Conference participants hope to encourage reform of the widely used factory farming system. Attending scientists and political delegates will discuss whether animal rights should be an issue of greater concern in coming years. Animal rights activists hope that scientific studies will prompt consumers to spend less money on animal products and, in turn, make politicians consider animal sentience in their policy reforms. Keynote speakers will include livestock investors from McDonalds. Stay tuned.

Damn Mina, Your Man Stinks

Something stinks in Iran. According to Mina, a 36-year-old woman from Tehran, it's her husband. Last week Mina filed for a divorce from her husband Reza on the grounds that he has not bathed for over a year.

According to court press reports, Mina offered the following testimony in proceedings this week: "He does not like water and does not want to take a shower. He doesn't even wash when he wakes up in the morning." This prolonged hygienic disregard came as a shock to Mina, who claims that Reza compulsively bathed when they first married. "He spent hours taking showers three times a day and washed his hands every few minutes. Suddenly he changed. Now nobody, including me, my children and his colleagues, can stand him." Mina lamented, "We cannot go to any parties. I feel so ashamed."

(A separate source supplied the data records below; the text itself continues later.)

(* ===== verification/Kernel.v ===== *)
(** The scheduler of RT-Thread and its threads (rt-thread/src/scheduler.c, thread.c, clock.c,
    timer.c): a ready queue per priority with a bit map, delays as timers, the tick. *)
From Stdlib Require Import Sorted.
From stdpp Require Import functions.
From S2P Require Import Prelude Timer.

(** ** State *)

Definition RT_THREAD_PRIORITY_MAX : Z := 32.
Definition RT_THREAD_INIT : Z := 0x00.
Definition RT_THREAD_READY : Z := 0x01.
Definition RT_THREAD_SUSPEND : Z := 0x02.
Definition RT_THREAD_RUNNING : Z := 0x03.
Definition RT_THREAD_STAT_MASK : Z := 0x07.
Definition RT_THREAD_STAT_YIELD : Z := 0x08.
Definition RT_ETIMEOUT : Z := 2.
Definition RT_SOFT_TIMER_IDLE : Z := 1.
Definition RT_SOFT_TIMER_BUSY : Z := 0.

(** [struct rt_thread], as far as scheduling goes. *)
Record thread := mk_thread {
  th_stat : Z;
  init_priority : Z; current_priority : Z; number_mask : Z;
  th_init_tick : Z; remaining_tick : Z;
  th_error : Z;
}.
#[export] Instance eta_thread : Eta thread := λ t,
  mk_thread (th_stat t) (init_priority t) (current_priority t) (number_mask t) (th_init_tick t)
    (remaining_tick t) (th_error t).

(** [struct rt_semaphore]; [suspend_thread] is the list of the threads whose [tlist] is in it. *)
Record semaphore := mk_semaphore { suspend_thread : list nat; value : Z; sem_flag : Z }.
#[export] Instance eta_semaphore : Eta semaphore := λ s,
  mk_semaphore (suspend_thread s) (value s) (sem_flag s).

(** The statics of the four files, and the semaphores, each with its number. A thread is its number, RT_NULL is none; the queue of a
    priority is the list of the threads whose [tlist] is in it. *)
Definition NO_THREAD : nat := 0.

Record kernel := mk_kernel {
  rt_thread_priority_table : list (list nat);
  rt_thread_ready_priority_group : Z;
  rt_scheduler_lock_nest : Z;
  rt_current_thread : nat;
  rt_current_priority : Z;
  soft_timer_status : Z;
  thread_at : nat → thread;
  k_timers : timers;
  semaphores : list semaphore;
}.
#[export] Instance eta_kernel : Eta kernel := λ k,
  mk_kernel (rt_thread_priority_table k) (rt_thread_ready_priority_group k) (rt_scheduler_lock_nest k)
    (rt_current_thread k) (rt_current_priority k) (soft_timer_status k) (thread_at k) (k_timers k)
    (semaphores k).

Definition set_thread (t : nat) (f : thread → thread) : prog kernel unit :=
  modify (λ k, k <| thread_at := <[t := f (thread_at k t)]> (thread_at k) |>).

(** [thread->stat = s | (thread->stat & ~RT_THREAD_STAT_MASK)]. *)
Definition set_stat (t : nat) (s : Z) : prog kernel unit :=
  set_thread t (λ r, r <| th_stat := Z.lor s (Z.land (th_stat r) (Z.lnot RT_THREAD_STAT_MASK)) |>).
Definition stat (r : thread) : Z := Z.land (th_stat r) RT_THREAD_STAT_MASK.

(** [__builtin_ffs]: the number of the least significant bit that is set, from 1; 0 for 0. *)
Fixpoint ffs_from (n : nat) (i value : Z) : Z :=
  match n with
  | O => 0
  | S n => if Z.testbit value i then i + 1 else ffs_from n (i + 1) value
  end.
Definition __rt_ffs (value : Z) : Z := ffs_from 32 0 value.

(** ** The ready queues (scheduler.c) *)

Definition rt_thread_self : prog kernel nat := gets rt_current_thread.

Definition _get_highest_priority_thread : prog kernel (nat * Z) :=
  k ← gets id;
  let highest_ready_priority := __rt_ffs (rt_thread_ready_priority_group k) - 1 in
  q ← lift (load (rt_thread_priority_table k) highest_ready_priority);
  match q with
  | t :: _ => mret (t, highest_ready_priority)
  | [] => fail OutOfBounds
  end.

Definition dequeue (t : nat) (q : list nat) : list nat := filter (λ u, u ≠ t) q.

(** [rt_list_remove(&thread->tlist)], whatever list it is in. *)
Definition unqueue (t : nat) (s : semaphore) : semaphore := s <| suspend_thread := dequeue t (suspend_thread s) |>.
Definition unlinked (t : nat) (k : kernel) : kernel :=
  k <| rt_thread_priority_table := dequeue t <$> rt_thread_priority_table k |>
    <| semaphores := unqueue t <$> semaphores k |>.
Definition unlink (t : nat) : prog kernel unit := modify (unlinked t).

Definition rt_schedule_insert_thread (t : nat) : prog kernel unit :=
  k ← gets id;
  if decide (t = rt_current_thread k) then set_stat t RT_THREAD_RUNNING
  else
    set_stat t RT_THREAD_READY;;
    let p := current_priority (thread_at k t) in
    q ← lift (load (rt_thread_priority_table k) p);
    table ← lift (store (rt_thread_priority_table k) p (q ++ [t]));
    modify (λ k, k <| rt_thread_priority_table := table |>
                   <| rt_thread_ready_priority_group :=
                        u32 (Z.lor (rt_thread_ready_priority_group k) (number_mask (thread_at k t))) |>).

Definition rt_schedule_remove_thread (t : nat) : prog kernel unit :=
  unlink t;;
  k ← gets id;
  q ← lift (load (rt_thread_priority_table k) (current_priority (thread_at k t)));
  if decide (q = []) then
    modify (λ k, k <| rt_thread_ready_priority_group :=
      Z.land (rt_thread_ready_priority_group k) (Z.lnot (number_mask (thread_at k t))) |>)
  else mret tt.

Definition rt_schedule : prog kernel unit :=
  k ← gets id;
  if decide (rt_scheduler_lock_nest k = 0 ∧ rt_thread_ready_priority_group k ≠ 0) then
    highest ← _get_highest_priority_thread;
    let '(to_thread, highest_ready_priority) := highest in
    let cur := rt_current_thread k in
    let c := thread_at k cur in
    let is_running := bool_decide (stat c = RT_THREAD_RUNNING) in
    let stays := is_running &&
      (bool_decide (current_priority c < highest_ready_priority) ||
       bool_decide (current_priority c = highest_ready_priority ∧ Z.land (th_stat c) RT_THREAD_STAT_YIELD = 0)) in
    let to_thread := if stays then cur else to_thread in
    when is_running (set_thread cur (λ r, r <| th_stat := Z.land (th_stat r) (Z.lnot RT_THREAD_STAT_YIELD) |>));;
    if decide (to_thread ≠ cur) then
      modify (λ k, k <| rt_current_priority := u8 highest_ready_priority |> <| rt_current_thread := to_thread |>);;
      when is_running (rt_schedule_insert_thread cur);;
      rt_schedule_remove_thread to_thread;;
      set_stat to_thread RT_THREAD_RUNNING
    else
      rt_schedule_remove_thread cur;;
      set_stat cur RT_THREAD_RUNNING
  else mret tt.

Definition rt_system_scheduler_init : prog kernel unit :=
  modify (λ k, k <| rt_scheduler_lock_nest := 0 |>
                 <| rt_thread_priority_table := replicate (Z.to_nat RT_THREAD_PRIORITY_MAX) [] |>
                 <| rt_thread_ready_priority_group := 0 |>).

(** The first thread is switched to, and the call never comes back. *)
Definition rt_system_scheduler_start : prog kernel unit :=
  highest ← _get_highest_priority_thread;
  let '(to_thread, highest_ready_priority) := highest in
  modify (λ k, k <| rt_current_thread := to_thread |>);;
  rt_schedule_remove_thread to_thread;;
  set_thread to_thread (λ r, r <| th_stat := RT_THREAD_RUNNING |>).

Definition rt_enter_critical : prog kernel unit :=
  modify (λ k, k <| rt_scheduler_lock_nest := s16 (rt_scheduler_lock_nest k + 1) |>).
Definition rt_exit_critical : prog kernel unit :=
  modify (λ k, k <| rt_scheduler_lock_nest := s16 (rt_scheduler_lock_nest k - 1) |>);;
  n ← gets rt_scheduler_lock_nest;
  when (bool_decide (n ≤ 0))
    (modify (λ k, k <| rt_scheduler_lock_nest := 0 |>);;
     c ← gets rt_current_thread;
     when (bool_decide (c ≠ NO_THREAD)) rt_schedule).

(** ** Threads (thread.c) *)

Definition rt_thread_suspend (t : nat) : prog kernel Z :=
  k ← gets id;
  let s := stat (thread_at k t) in
  if decide (s ≠ RT_THREAD_READY ∧ s ≠ RT_THREAD_RUNNING) then mret (- RT_ERROR)
  else
    when (bool_decide (s = RT_THREAD_RUNNING)) (rt_assert (bool_decide (t = rt_current_thread k)));;
    rt_schedule_remove_thread t;;
    set_stat t RT_THREAD_SUSPEND;;
    _ ← zoom k_timers (rt_timer_stop (thread_timer t));
    mret RT_EOK.

Definition rt_thread_resume (t : nat) : prog kernel Z :=
  r ← gets (λ k, thread_at k t);
  if decide (stat r ≠ RT_THREAD_SUSPEND) then mret (- RT_ERROR)
  else
    unlink t;;
    _ ← zoom k_timers (rt_timer_stop (thread_timer t));
    rt_schedule_insert_thread t;;
    mret RT_EOK.

(** [_rt_thread_init], as far as scheduling goes. *)
Definition _rt_thread_init (t : nat) (priority tick : Z) : prog kernel Z :=
  rt_assert (bool_decide (priority < RT_THREAD_PRIORITY_MAX));;
  set_thread t (λ _, mk_thread RT_THREAD_INIT priority priority 0 tick tick RT_EOK);;
  zoom k_timers (_rt_timer_init (thread_timer t) 0 RT_TIMER_FLAG_ONE_SHOT);;
  mret RT_EOK.

Definition rt_thread_startup (t : nat) : prog kernel Z :=
  r ← gets (λ k, thread_at k t);
  rt_assert (bool_decide (stat r = RT_THREAD_INIT));;
  set_thread t (λ r, r <| current_priority := init_priority r |>);;
  set_thread t (λ r, r <| number_mask := u32 (Z.shiftl 1 (current_priority r)) |>);;
  set_thread t (λ r, r <| th_stat := RT_THREAD_SUSPEND |>);;
  _ ← rt_thread_resume t;
  self ← rt_thread_self;
  when (bool_decide (self ≠ NO_THREAD)) rt_schedule;;
  mret RT_EOK.

(** The data of the kernel before it starts, and the start: the threads are the main thread,
    the one of the soft timers and the idle thread, with their priorities and time slices. *)
Definition reset_kernel : kernel :=
  mk_kernel (replicate (Z.to_nat RT_THREAD_PRIORITY_MAX) []) 0 0 NO_THREAD 0 RT_SOFT_TIMER_IDLE
    (λ _, mk_thread 0 0 0 0 0 0 0) (mk_timers 0 [] [] [] (λ _, mk_timer 0 0 0))
    [mk_semaphore [] 0 0].

Definition start_thread (x : nat * Z * Z) : prog kernel unit :=
  let '(t, priority, tick) := x in
  _ ← _rt_thread_init t priority tick; _ ← rt_thread_startup t; mret tt.
Definition start_threads : list (nat * Z * Z) → prog kernel unit :=
  foldr (λ x m, start_thread x;; m) (mret tt).
Definition rtthread_startup (threads : list (nat * Z * Z)) : prog kernel unit :=
  zoom k_timers rt_system_timer_init;;
  rt_system_scheduler_init;;
  start_threads threads;;
  rt_system_scheduler_start.

Definition rt_thread_yield : prog kernel Z :=
  t ← rt_thread_self;
  set_thread t (λ r, r <| remaining_tick := th_init_tick r |>
                       <| th_stat := Z.lor (th_stat r) RT_THREAD_STAT_YIELD |>);;
  rt_schedule;;
  mret RT_EOK.

Definition rt_thread_timeout (t : nat) : prog kernel unit :=
  r ← gets (λ k, thread_at k t);
  rt_assert (bool_decide (stat r = RT_THREAD_SUSPEND));;
  set_thread t (λ r, r <| th_error := - RT_ETIMEOUT |>);;
  unlink t;;
  rt_schedule_insert_thread t;;
  rt_schedule.

(** ** Timers and time (timer.c, clock.c) *)

(** The thread that runs the soft timers. *)
Class SoftTimerThread := timer_thread : nat.

Section time.
Context `{SoftTimerThread}.

(** The time-out functions of timers that are not a thread's. *)
Context (timeout_func : nat → prog kernel unit).

Definition rt_timer_start (t : timer_id) : prog kernel unit :=
  zoom k_timers (timer_start t);;
  k ← gets id;
  if decide (Z.land (flag (timer_at (k_timers k) t)) RT_TIMER_FLAG_SOFT_TIMER ≠ 0 ∧
             soft_timer_status k = RT_SOFT_TIMER_IDLE ∧
             stat (thread_at k timer_thread) = RT_THREAD_SUSPEND) then
    _ ← rt_thread_resume timer_thread; rt_schedule
  else mret tt.

Definition call_timeout (t : timer_id) : prog kernel unit :=
  match t with
  | thread_timer t => rt_thread_timeout t
  | own_timer n => timeout_func n
  end.

(** A round of the loop of [rt_timer_check]; the list of the timer that is due is not empty
    behind the call unless the call has taken the timer out of it. *)
Fixpoint timer_check_loop (fuel : nat) (current_tick : Z) : prog kernel unit :=
  match fuel with
  | O => fail NoFuel
  | S fuel =>
      s ← gets k_timers;
      match rt_timer_list s with
      | [] => mret tt
      | t :: _ =>
          if decide (u32 (current_tick - timeout_tick (timer_at s t)) < RT_TICK_MAX / 2) then
            zoom k_timers (_rt_timer_remove t);;
            (if decide (Z.land (flag (timer_at s t)) RT_TIMER_FLAG_PERIODIC = 0)
             then zoom k_timers (deactivate t) else mret tt);;
            zoom k_timers (modify (λ s, s <| firing := [t] |>));;
            call_timeout t;;
            current_tick ← zoom k_timers rt_tick_get;
            s ← gets k_timers;
            if decide (firing s = []) then timer_check_loop fuel current_tick
            else
              zoom k_timers (_rt_timer_remove t);;
              r ← gets (λ k, timer_at (k_timers k) t);
              (if decide (Z.land (flag r) RT_TIMER_FLAG_PERIODIC ≠ 0 ∧ Z.land (flag r) RT_TIMER_FLAG_ACTIVATED ≠ 0)
               then zoom k_timers (deactivate t);; rt_timer_start t else mret tt);;
              timer_check_loop fuel current_tick
          else mret tt
      end
  end.

Definition rt_timer_check : prog kernel unit :=
  current_tick ← zoom k_timers rt_tick_get;
  s ← gets k_timers;
  timer_check_loop (S (length (rt_timer_list s))) current_tick.

(** [rt_tick_increase], called by the tick interrupt. *)
Definition rt_tick_increase : prog kernel unit :=
  zoom k_timers (modify (λ s, s <| rt_tick := u32 (rt_tick s + 1) |>));;
  t ← rt_thread_self;
  set_thread t (λ r, r <| remaining_tick := u32 (remaining_tick r - 1) |>);;
  r ← gets (λ k, thread_at k t);
  (if decide (remaining_tick r = 0) then
     set_thread t (λ r, r <| remaining_tick := th_init_tick r |>
                          <| th_stat := Z.lor (th_stat r) RT_THREAD_STAT_YIELD |>);;
     rt_schedule
   else mret tt);;
  rt_timer_check.

(** The critical section of [rt_thread_sleep]. *)
Definition suspend_for (tick : Z) : prog kernel unit :=
  t ← rt_thread_self;
  _ ← rt_thread_suspend t;
  zoom k_timers (timer_set_time (thread_timer t) tick);;
  rt_timer_start (thread_timer t).

(** [rt_thread_sleep] up to the switch to another thread; the rest, which clears the error
    number of the time-out, runs when this thread does again. *)
Definition rt_thread_sleep (tick : Z) : prog kernel unit := suspend_for tick;; rt_schedule.

Definition rt_thread_mdelay (ms : Z) : prog kernel unit := rt_thread_sleep (rt_tick_from_millisecond ms).

(** [rt_thread_delay_until] up to the switch, in two parts: whether the thread sleeps. *)
Definition delay_until (tick inc_tick : Z) : prog kernel bool :=
  now ← zoom k_timers rt_tick_get;
  if decide (u32 (now - tick) < inc_tick) then
    suspend_for (u32 (u32 (tick + inc_tick) - now));; mret true
  else mret false.
Definition rt_thread_delay_until (tick inc_tick : Z) : prog kernel unit :=
  b ← delay_until tick inc_tick; when b rt_schedule.
End time.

The case may set a legal precedent. In August 2003, the Iranian Guardian Council rejected a UN treaty to eliminate discrimination against women. Iranian law still treats women as second-class citizens and, subsequently, women exercise fewer rights in child custody and divorce hearings. Divorce codes specify that a woman seeking a divorce must offer proof that her husband has abused her, developed a drug addiction, failed to support her financially or neglected her sexually. Unfortunately for Mina, Reza-we can infer-hasbeen as sexually attentive as ever. According to the BBC, being smelly does not currently qualify as a valid reason for divorce.

The same is not true of the United States. Earlier this week, Denise Richards, under what can only be similar claims, filed for divorce against the rank, prostitute-frequenting actor Charlie Sheen.